Hit every motion with full commitment. Tighten your muscles and visualize exactly how you want your move to look. When It comes time to practice, perform each cheerleading motion with a military-like structure, almost rigid in its perfection.

Practice In Front of a Mirror

You need to be able to see your own motions in order to determine whether or not you're hitting your marks sharply and in time with your cheer. Cheer in front of a full-length mirror, monitoring your own motions and gauging the precision of your cheer.

Practice with Your Team

You might be the best cheerleader in the world, but if your team performs motions slightly off-count during the cheer, your precision won't matter. Slow the cheer down and make sure you are performing each movement in sync with your teammates. Then, consider videotaping the team while performing the cheer at the normal speed. You'll be able to see whether or not you're all performing the motions at the same time, identifying opportunities for improvement.

Focus on Fundamentals

The tiniest of details can make the difference between a well-executed cheer and a sloppy cheer. When performing motions during your cheers, make sure you focus on the basics. For instance, make sure your fists point in the direction they're supposed to point for each arm motion and be sure to keep your wrists straight. Cocking or bending your wrists and turning your hands the wrong direction can make a motion look "off."
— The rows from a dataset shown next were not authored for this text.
Definition four_bits (b : string) : string :=
  let n := foldr (fun a n => n + Z.of_nat (nat_of_ascii a)) 0 (String.list_ascii_of_string b) mod 16 in
  nth (Z.to_nat n) ["0"; "1"; "2"; "3"; "4"; "5"; "6"; "7"; "8"; "9"; "a"; "b"; "c"; "d"; "e"; "f"] "0".

Definition done_with (text : string) : option Output := Some (mkOutput true text).
Definition failed : option Output := Some (mkOutput false "").

Definition run_program (web : gmap string string) (c : Command) (m : Computer) : Computer * option Output :=
  match program c, args c with
  | "curl", [_; _; dest; url] =>
      match web !! url with
      | Some b => (m <| files := <[dest := b]> (files m) |>, done_with "")
      | None => (m, failed)
      end
  | "sha256sum", [path] | "shasum", [_; _; path] =>
      match files m !! path with
      | Some b => (m, done_with (four_bits b +:+ "  " +:+ path))
      | None => (m, failed)
      end
  | "tar", [_; path; _; dir] =>
      match files m !! path with
      | Some b => (m <| files := foldr (fun x => <[unix_join dir x := ""]>) (files m) (String.words b) |>, done_with "")
      | None => (m, failed)
      end
  | "git", ["clone"; _; dir] =>
      (m <| files := <[dir := ""]> (files m) |> <| tracking := origin m |> <| tags := origin_tags m |>, done_with "")
  | "git", ["fetch"; _; _] => (m <| tracking := origin m |> <| tags := origin_tags m |>, done_with "")
  | "git", [_; _; rev] =>
      match heads m !! rev, tags m !! rev, tracking m !! rev with
      | Some x, _, _ | None, Some x, _ => (m <| commit := x |>, done_with "")
      | None, None, Some x => (m <| heads := <[rev := x]> (heads m) |> <| commit := x |>, done_with "")
      | None, None, None => (m, failed)
      end
  | _, _ => (m, None)
  end.

(** A manifest is a branch name; cmake puts the commit it built into the library. *)
Inductive Node := Str (s : string) | Tab (l : list (string * Node)).
Definition find_node (name : string) (l : list (string * Node)) : option Node :=
  snd <$> find (fun kv => String.eqb kv.1 name) l.
Definition manifest (branch : string) : list (string * Node) :=
  [("package", Tab [("metadata", Tab [("external-dependencies", Tab [("ngtcp2",
      Tab [("git", Str "https://github.com/ngtcp2/ngtcp2"); ("branch", Str branch)])])])])].

Definition computer (web : gmap string string) : Machine := {|
  host := Computer;
  m_vars := vars;
  m_read_to_string p m := files m !! p;
  m_exists p m := bool_decide (is_Some (files m !! p));
  m_create_dir_all p m := (m, Some tt);
  m_write p b m := (m <| files := <[p := b]> (files m) |>, Some tt);
  m_run := run_program web;
  m_join := unix_join;
  m_parent := unix_parent;
  table := list (string * Node);
  value := Node;
  toml_parse text := Some (manifest text);
  tb_get := find_node;
  tv_get name v := match v with Tab l => find_node name l | Str _ => None end;
  tv_as_str v := match v with Str x => Some x | Tab _ => None end;
  tv_as_table v := match v with Tab l => Some l | Str _ => None end;
  cm_set_cmake_env m := (m, Some tt);
  cm_build _ _ m := (m <| files := <["/out/lib/libngtcp2.a" := commit m]> (files m) |>, Some "/out");
  bg_generate _ m := (m, Some "bindings") |}.

Lemma four_bits_words b rest : exists l, String.words (four_bits b +:+ "  " +:+ rest) = four_bits b :: l.
Proof.
  unfold four_bits. set (n := Z.to_nat _). clearbody n.
  do 16 (destruct n as [|n]; [by eexists|]). destruct n; by eexists.
Qed.
Lemma four_bits_lower b : to_lowercase (four_bits b) = four_bits b.
Proof.
  unfold four_bits. set (n := Z.to_nat _). clearbody n.
  do 16 (destruct n as [|n]; [done|]). by destruct n.
Qed.

Lemma unix_join_archive d : unix_join d "prebuilt.tar.gz" <> unix_join d "prebuilt.tar.gz.sha256".
Proof.
  unfold unix_join. destruct (String.eqb d ""); [done|].
  destruct (ends_with "/" d); intros H; apply (inj (String.app d)) in H; [done|].
  by apply (inj (String.app "/")) in H.
Qed.

Definition computer_doc (web : gmap string string) : @MachineDoc (computer web).
Proof.
  refine (@Build_MachineDoc (computer web) (fun p (m : Computer) => files m !! p)
    (fun url => default "" (web !! url)) four_bits _ _ _ _ _).
  - done.
  - apply unix_join_archive.
  - intros url dest h. cbn. destruct (web !! url) as [b|]; cbn; [|done].
    intros _. split; [by rewrite lookup_insert_eq|]. intros p Hp. by rewrite lookup_insert_ne.
  - intros c path h _ [-> | ->]; cbn; (destruct (files h !! path) as [b|] eqn:E; cbn; [|done]);
      (split; [done|]; intros _; destruct (four_bits_words b path) as [l Hl]; by exists b, l).
  - apply four_bits_lower.
Defined.

(** ** Scripts on a computer *)

Definition env (l : list (string * string)) : list (option string * option string) :=
  map (fun kv => (Some kv.1, Some kv.2)) l.
Definition release : string := archive_of "1.0" "macos_arm64".
Definition mac (files : gmap string string) : Computer := mkComputer
  (env [("OUT_DIR", "/out"); ("CARGO_PKG_VERSION", "1.0"); ("CARGO_CFG_TARGET_OS", "macos");
        ("CARGO_CFG_TARGET_ARCH", "aarch64"); ("CARGO_MANIFEST_DIR", "/src");
        ("DEP_AWS_LC_0_47_0_INCLUDE", "/aws/include")])
  files {["main" := "c1"]} ∅ ∅ ∅ ∅ "".
Definition start {web} (m : Computer) : @Script (computer web) := @mkScript (computer web) m [] [] [].
Definition prebuilt_cfg : Cfg := mkCfg false false true false.
Definition source_cfg : Cfg := mkCfg true false true false.

(** The release: an archive with both libraries, and its checksum. *)
Definition archive : string := "lib/libngtcp2.a lib/libngtcp2_crypto_boringssl.a".
Definition good_web : gmap string string :=
  {[release := archive; release +:+ ".sha256" := four_bits archive +:+ "  archive"]}.

Lemma build_script_correct_witness :
  let s := @start good_web (mac ∅) in
  match @main (computer good_web) prebuilt_cfg s with Done _ s' => length (ran s') = 4%nat | _ => False end /\
  wp (@main (computer good_web) prebuilt_cfg) s (fun r s' =>
    @extracts_verified (computer good_web) (computer_doc good_web) (ran s') /\
    exists printed, stdout s' = stdout s ++ rerun_if ++ printed /\ prints prebuilt_cfg s r s' printed).
Proof.
  intros s. split; [vm_compute; reflexivity|].
  apply (@build_script_correct (computer good_web) prebuilt_cfg (computer_doc good_web)).
  - reflexivity.
  - intros d Hd. injection Hd as <-. reflexivity.
Defined.

(** Another archive than the one the checksum is of: nothing is extracted. *)
Definition bad_web : gmap string string :=
  {[release := "lib/libngtcp2.a lib/libngtcp2_crypto_boringssl.b";
    release +:+ ".sha256" := four_bits archive +:+ "  archive"]}.
Example tampered_archive_refused :
  match @main (computer bad_web) prebuilt_cfg (start (mac ∅)) with
  | Fail _ s => map (fun r => program (command r)) (ran s) = ["curl"; "curl"; "shasum"] /\
      stdout s = rerun_if
  | _ => False
  end.
Proof. by vm_compute. Qed.

(** The check for a damaged archive looks at files that an earlier run may have left: an
    archive without libraries is accepted where one was extracted before. *)
Definition empty_web : gmap string string :=
  {[release := "lib/README"; release +:+ ".sha256" := four_bits "lib/README" +:+ "  archive"]}.
Example stale_libraries_accepted :
  let old := files (match @main (computer good_web) prebuilt_cfg (start (mac ∅)) with
                    | Done _ s => machine s | _ => mac ∅ end) in
  match @main (computer empty_web) prebuilt_cfg (start (mac ∅)),
        @main (computer empty_web) prebuilt_cfg (start (mac old)) with
  | Fail _ _, Done _ s => stdout s = rerun_if ++ link_lines "/out/prebuilt/lib" "/out/prebuilt/include"
  | _, _ => False
  end.
Proof. by vm_compute. Qed.

(** A branch that moved after the first build: the fetch updates what is known of the
    remote branch, the checkout takes the local branch of the same name, which stays where
    it was. *)
Definition checkout_after (m : Computer) : Computer :=
  match @main (computer ∅) source_cfg (@start ∅ m) with Done _ s => machine s | _ => mac ∅ end.
Example branch_stays_behind :
  let first := checkout_after (mac {["/src/Cargo.toml" := "main"]}) in
  let moved := first <| origin := {["main" := "c2"]} |> in
  let second := checkout_after moved in
  files first !! "/out/lib/libngtcp2.a" = Some "c1" /\
  tracking second !! "main" = Some "c2" /\
  files second !! "/out/lib/libngtcp2.a" = Some "c1".
Proof. by vm_compute. Qed.
End Build.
Consider Your Voice and Smile

With all your concentration on the words of the cheer and the motions of your body, it's easy to overlook the importance of your voice and your facial expressions. Remember though, a cheer's not a cheer if your voice isn't projected into the stands and if your face doesn't portray excitement. You want to cheer loudly, crisply and with precision similar to the precision you use with your body motions. Practice your facial expressions, smiles and head bobs in the mirror with your moves, until you have them down pat.

Practice Makes Perfect

By practicing your cheer, perfecting your motions and engaging the crowd with your voice and facial expressions, you'll become a top cheerleader in no time. Every time you learn a new cheer, don't be afraid to take it back to the basics, dissecting each move and slowing the cheer down to make sure that you're performing the cheer correctly.